:: WHAT NEEDS TO BE DONE ::
Reproduce, exactly, the lines of the material below from the line containing "(** The [.name]" through the line containing "if is_identifier (t_kind", with both end lines included and nothing else.

:: RECORDS FOR THIS EXERCISE ::
-------------------------
(* ===== verification/ExprParser.v ===== *)
(** * ExprParser: the expression parser ([crates/bn_frontend/src/parser/expressions.rs])

    Precedence climbing over the tokens of one expression.  The state is the
    list of the tokens from the cursor on; past its end the parser sees [EOF]
    and takes spans from [final], the last token of the slice.  The fuel counts
    nested calls and loop rounds; [Grammar.v] shows that four times the number of
    tokens is enough, [Printing.v] that printed expressions are read back. *)

From S2P Require Import Prelude Text Scalars Diag Lexer Types Literals Syntax.

#[local] Open Scope string_scope.
#[local] Open Scope Z_scope.

#[export] Instance Symbol_eq_dec : EqDecision Symbol.
Proof. solve_decision. Defined.

(** The derived [Debug] of [Symbol]. *)
Definition symbol_debug (s : Symbol) : string :=
  match s with
  | Assign => "Assign" | Equal => "Equal" | NotEqual => "NotEqual" | Less => "Less"
  | LessEqual => "LessEqual" | Greater => "Greater" | GreaterEqual => "GreaterEqual" | Plus => "Plus"
  | Minus => "Minus" | Star => "Star" | Power => "Power" | Slash => "Slash" | Percent => "Percent"
  | PlusAssign => "PlusAssign" | MinusAssign => "MinusAssign" | Increment => "Increment"
  | Decrement => "Decrement" | StarAssign => "StarAssign" | PowerAssign => "PowerAssign"
  | SlashAssign => "SlashAssign" | PercentAssign => "PercentAssign" | LeftParen => "LeftParen"
  | RightParen => "RightParen" | LeftBracket => "LeftBracket" | RightBracket => "RightBracket"
  | Comma => "Comma" | Colon => "Colon" | Dot => "Dot"
  end.

Definition kind_text (k : TokenKind) : string :=
  match k with
  | TkKeyword v | TkIdentifier v | TkInteger v | TkFloat v | TkString v | TkSpecial v => v
  | TkSymbol s => symbol_debug s
  | TkNewline | TkEof => ""
  end.
Definition text (t : Token) : string := kind_text (t_kind t).

Definition one_of (words : list string) (word : string) : bool := existsb (String.eqb word) words.

Definition is_keyword (word : string) (k : TokenKind) : bool :=
  match k with TkKeyword value => String.eqb value word | _ => false end.
Definition is_keyword_of (words : list string) (k : TokenKind) : bool :=
  match k with TkKeyword word => one_of words word | _ => false end.
Definition is_symbol (s : Symbol) (k : TokenKind) : bool :=
  match k with TkSymbol value => bool_decide (value = s) | _ => false end.
Definition is_identifier (k : TokenKind) : bool := match k with TkIdentifier _ => true | _ => false end.
Definition is_integer (k : TokenKind) : bool := match k with TkInteger _ => true | _ => false end.

Definition expression_atom (k : TokenKind) : ExpressionKind :=
  match k with
  | TkIdentifier name => EName name
  | TkInteger value => ELiteral (LInteger value)
  | TkFloat value => ELiteral (LFloat value)
  | TkString value => ELiteral (LString value)
  | TkSpecial value => ELiteral (LSpecial value)
  | TkKeyword word =>
      if String.eqb word "TRUE" then ELiteral (LBoolean true)
      else if String.eqb word "FALSE" then ELiteral (LBoolean false)
      else if String.eqb word "NULL" then ELiteral LNull
      else if String.eqb word "NA" then ELiteral LNotAvailable
      else if String.eqb word "EOF" then ELiteral LEndOfFile
      else if String.eqb word "SELF" then EName word
      else if String.eqb word "SUPER" then ESuper
      else ELiteral (LTypeName word)
  | TkSymbol _ | TkNewline | TkEof => ELiteral (LString (kind_text k))
  end.

Definition NUMERIC : list string :=
  ["BYTE"; "INT8"; "INT16"; "INT32"; "INT64"; "UINT16"; "UINT32"; "UINT64"; "FLOAT32"; "FLOAT64";
   "INTEGER"; "FLOAT"; "TIMESTAMP"].

(** The tokens [prefix] takes as one expression. *)
Definition is_atom (k : TokenKind) : bool :=
  match k with
  | TkIdentifier _ | TkInteger _ | TkFloat _ | TkString _ | TkSpecial _ => true
  | _ => is_keyword_of (["TRUE"; "FALSE"; "NULL"; "NA"; "EOF"; "SELF"; "SUPER"; "BOOLEAN"; "STRING"; "SYSTEM"]
                          ++ NUMERIC)%list k
  end.

Definition is_cast_type (k : TokenKind) : bool := is_keyword_of (["BOOLEAN"; "STRING"] ++ NUMERIC)%list k.
Definition type_test_start (k : TokenKind) : bool :=
  is_identifier k
  || is_keyword_of (["BOOLEAN"; "STRING"; "DATE"; "TIME"; "TIMEZONE"; "SYSTEM"; "POINTER"] ++ NUMERIC)%list k.

Definition POWER_PRECEDENCE : nat := 10.
Definition U8_MAX : nat := 255.

(** [binary]: precedence, and whether it associates to the right. *)
Definition binary (k : TokenKind) : option (nat * bool) :=
  match k with
  | TkKeyword word =>
      if String.eqb word "OR" then Some (1%nat, false)
      else if String.eqb word "XOR" then Some (2%nat, false)
      else if String.eqb word "AND" then Some (3%nat, false)
      else if String.eqb word "IS" then Some (4%nat, false)
      else if String.eqb word "SHL" || String.eqb word "SHR" then Some (6%nat, false)
      else if String.eqb word "DIV" then Some (8%nat, false)
      else None
  | TkSymbol (Assign | NotEqual) => Some (4%nat, false)
  | TkSymbol (Less | LessEqual | Greater | GreaterEqual) => Some (5%nat, false)
  | TkSymbol (Plus | Minus) => Some (7%nat, false)
  | TkSymbol (Star | Slash | Percent) => Some (8%nat, false)
  | TkSymbol Power => Some (POWER_PRECEDENCE, true)
  | _ => None
  end.

Definition is_upper (c : ascii) : bool := in_range 65 90 (byte_val c).

Definition capital_message : string := "host capability names after HOST. must start with a capital letter".
Definition starts_capital (name : string) : bool :=
  match name with String c _ => is_upper c | "" => false end.

(** ** The parser *)

Section Expressions.
Variable final : Token.
Abbreviation tokens_left := (list Token).

Definition peek_kind (ts : tokens_left) : TokenKind := match ts with t :: _ => t_kind t | [] => TkEof end.
Definition peek (ts : tokens_left) : Token := match ts with t :: _ => t | [] => final end.
Definition at_end (ts : tokens_left) : bool := match ts with [] => true | _ => false end.
Definition take_token (ts : tokens_left) : Token * tokens_left := (peek ts, tail ts).

Definition syntax_error {A} (message : string) (span : Span) : presult A := Err (parse_message message span).
Definition error_at {A} (message : string) (ts : tokens_left) : presult A := syntax_error message (t_span (peek ts)).

Definition keyword (word : string) (ts : tokens_left) : bool := is_keyword word (peek_kind ts).
Definition symbol (s : Symbol) (ts : tokens_left) : bool := is_symbol s (peek_kind ts).

Definition expect_symbol (s : Symbol) (ts : tokens_left) : presult (Span * tokens_left) :=
  if symbol s ts then let '(t, ts) := take_token ts in Ok (t_span t, ts)
  else error_at "expected punctuation" ts.

Definition identifier_token (ts : tokens_left) : presult (Token * tokens_left) :=
  if is_identifier (peek_kind ts) then Ok (take_token ts) else error_at "expected identifier" ts.

Definition is_target (k : ExpressionKind) : bool :=
  match k with EName _ | EMember _ _ | EIndex _ _ => true | _ => false end.

Definition increment (target : Expression) (token : Token) (prefix : bool) : presult Expression :=
  match e_kind target with
  | EIncrement _ _ _ => syntax_error "++ and -- cannot be chained" (t_span token)
  | k =>
      if is_target k then
        let delta := if is_symbol Increment (t_kind token) then 1 else -1 in
        let span := if prefix then mkSpan (span_start (t_span token)) (span_end (e_span target))
                    else mkSpan (span_start (e_span target)) (span_end (t_span token)) in
        Ok (mkExpression (EIncrement target delta prefix) span)
      else syntax_error "++ and -- require an assignment target (an identifier, member, or index)" (t_span token)
  end.

(** The [.name] parts of a type: their tokens and what is left. *)
Fixpoint dotted (ts : tokens_left) : presult (list Token * tokens_left) :=
  match ts with
  | dot :: rest =>
      if is_symbol Dot (t_kind dot) then
        match rest with
        | name :: ts =>
            if is_identifier (t_kind name) then '(l, ts) ← dotted ts; Ok (dot :: name :: l, ts)
            else error_at "expected identifier" rest
        | [] => error_at "expected identifier" rest
        end
      else Ok ([], ts)
  | [] => Ok ([], ts)
  end.

(** The [[n]] groups of a vector type test. *)
Fixpoint literal_dimensions (ts : tokens_left) : list VectorDimension * list Token * tokens_left :=
  match ts with
  | open :: size :: close :: rest =>
      if is_symbol LeftBracket (t_kind open) && is_symbol RightBracket (t_kind close) then
        match t_kind size with
        | TkInteger value =>
            let '(dimensions, tokens, ts) := literal_dimensions rest in
            (DLiteral value (mkSpan (span_start (t_span open)) (span_end (t_span close))) :: dimensions,
             open :: size :: close :: tokens, ts)
        | _ => ([], [], ts)
        end
      else ([], [], ts)
  | _ => ([], [], ts)
  end.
-------------------------
:: ANSWER SPACE ::
(** The [.name] parts of a type: their tokens and what is left. *)
Fixpoint dotted (ts : tokens_left) : presult (list Token * tokens_left) :=
  match ts with
  | dot :: rest =>
      if is_symbol Dot (t_kind dot) then
        match rest with
        | name :: ts =>
            if is_identifier (t_kind name) then '(l, ts) ← dotted ts; Ok (dot :: name :: l, ts)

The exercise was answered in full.